L’Assemblea Nazionale francese vota questo 24 febbraio la proposta di legge sulla cosiddetta “aiuto a morire”, un testo che prevede la legalizzazione del suicidio assistito e dell’eutanasia e che ha generato un intenso dibattito politico e sociale nel paese.
In prossimità della votazione solenne, il vescovo di Bayona, Lescar e Oloron, Mons. Marc Aillet, ha diffuso un comunicato in cui avverte della “estrema gravità” della norma e delle conseguenze che potrebbe comportare la sua approvazione.
Un testo considerato “permissivo”
Il progetto discusso nell’Assemblea non sarebbe un testo di compromesso, ma una norma che amplierebbe significativamente l’accesso all’eutanasia. Mons. Aillet segnala che diverse enmiende destinate a rafforzare le garanzie su discernimento, consenso o assenza di pressioni sarebbero state respinte durante l’iter parlamentare.

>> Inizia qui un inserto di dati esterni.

(** A document without any text gives no hit and no snippet. *)
Lemma extract_empty_of_no_text (sel : node -> bool) (d : document)
  (Hd : doc_strings d = []) :
  extract_promos_with sel d = {| hits := []; cards := [] |}.
Proof.
  unfold extract_promos_with, full_text. rewrite Hd. simpl. f_equal.
  rewrite card_loop_map_filter.
  rewrite filter_all_false; [reflexivity|].
  intros m Hm.
  assert (Hs : node_strings m = []).
  { destruct (node_strings m) as [|t ts] eqn:E; [reflexivity|].
    pose proof (select_strings sel d m Hm t) as Ht. rewrite Hd in Ht.
    exfalso. apply Ht. rewrite E. left. reflexivity. }
  unfold snippet_of, get_text. rewrite Hs. reflexivity.
Qed.

(** C2 refuted: the text ["Soldes -70%"] without any markup, which the
    parser turns into a single text node, is not answered with empty
    results: its hit list is [[-70]]. *)
Lemma extract_plain_text_counterexample :
  extract_promos [NText (str "Soldes -70%")] = {| hits := [-70]; cards := [] |}.
Proof. reflexivity. Qed.

(** C6 (code bug). The token pattern has no Unicode minus: on the text
    "−55%" (U+2212, '5', '5', '%') the match is "55" alone, so the value
    parsed is 55, not -55, and the [replace("−", "-")] never applies. *)
Theorem unicode_minus_parsed_positive :
  found_values [unicode_minus; 53; 53; percent] = [55]
  /\ finditer 0 [unicode_minus; 53; 53; percent] = [[53; 53]]
  /\ hits (extract_promos [NText [unicode_minus; 53; 53; percent]]) = [55].
Proof. repeat split; reflexivity. Qed.

(** C7. The snippet list of [extract_promos] (either variant) holds at most
    5 snippets; each is at most 220 characters, whitespace-collapsed, and
    the first 220 characters of the normalized text of a selected
    card-like element whose normalized text contains a percentage token;
    they are those of the first such elements in document order, so with
    5 or more such elements there are exactly 5. *)
Theorem extract_cards_first_five (sel : node -> bool) (d : document) :
  let cs := cards (extract_promos_with sel d) in
  let q := filter (fun n => search (snippet_of n)) (select sel d) in
  cs = map (fun n => firstn 220 (snippet_of n)) (firstn 5 q)
  /\ (List.length cs <= 5)%nat
  /\ (forall c, In c cs ->
        (List.length c <= 220)%nat /\ collapsed c = true
        /\ exists n, In n (select sel d) /\ search (snippet_of n) = true
                     /\ c = firstn 220 (snippet_of n))
  /\ ((5 <= List.length q)%nat -> List.length cs = 5%nat).
Proof.
  cbv zeta.
  assert (E : cards (extract_promos_with sel d)
              = map (fun n => firstn 220 (snippet_of n))
                    (firstn 5 (filter (fun n => search (snippet_of n)) (select sel d)))).
  { unfold extract_promos_with. cbn [cards]. now rewrite card_loop_map_filter, firstn_map. }
  rewrite E. split; [reflexivity|]. split; [|split].
  - rewrite length_map. apply firstn_le_length.
  - intros c Hc. apply in_map_iff in Hc as [n [<- Hn]].
    apply in_firstn_in, filter_In in Hn as [Hsel Hsearch].
    split; [apply firstn_le_length|]. split.
    + apply collapsed_aux_firstn, snippet_collapsed.
    + exists n. auto.
  - intro H5. rewrite length_map, length_firstn. lia.
Qed.

(** C10. The token pattern has no left boundary: in ["1234%"] the match is
    the trailing "234", a qualifying hit that is no number of the text. *)
Theorem extract_long_digit_run_tail :
  full_text [NText (str "1234%")] = str "1234%"
  /\ finditer 0 (str "1234%") = [str "234"]
  /\ hits (extract_promos [NText (str "1234%")]) = [234].
Proof. repeat split; reflexivity. Qed.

Il testo contempla la possibilità di accedere all’“aiuto a morire” in casi di malattia grave e incurabile in fase “avanzata o terminale”, anche quando il paziente non si trovi necessariamente alla fine immediata della vita.
Allo stesso modo, sono state respinte proposte che permetterebbero a ospedali e residenze di rifiutarsi di praticare l’eutanasia per motivi etici o religiosi. In parallelo, il progetto prevede sanzioni per coloro che tentino di ostacolare o dissuadere un familiare dal ricorrere a questa pratica.
Dibattito sulle cure palliative
Il comunicato episcopale ricorda che numerosi professionisti sanitari constatano che molti pazienti che richiedono di morire cambiano idea quando ricevono un accompagnamento adeguato e cure palliative.
Il vescovo cita anche dichiarazioni dell’ex ministro della Sanità François Braun, che ha avvertito che potrebbe essere più semplice accedere all’eutanasia che a un’unità specializzata in cure palliative.
Secondo i dati menzionati nel comunicato, una parte significativa della popolazione francese dà priorità all’accesso universale a queste cure prima della legalizzazione del suicidio assistito.
Appello dinanzi alla decisione parlamentare
In vista della votazione nell’Assemblea Nazionale, Mons. Aillet invita i fedeli a pregare per i deputati e i responsabili politici chiamati a pronunciarsi sulla legge.
Il vescovo considera che l’eventuale approvazione del testo rappresenterebbe un “vero giro di civiltà” e cita parole del Papa Leone XIV in favore di promuovere “politiche di solidarietà autentica” di fronte a ciò che il Pontefice ha descritto come “forme di compassione illusorie”.
La decisione della Camera bassa segnerà un punto chiave nell’evoluzione del dibattito sulla fine della vita in Francia.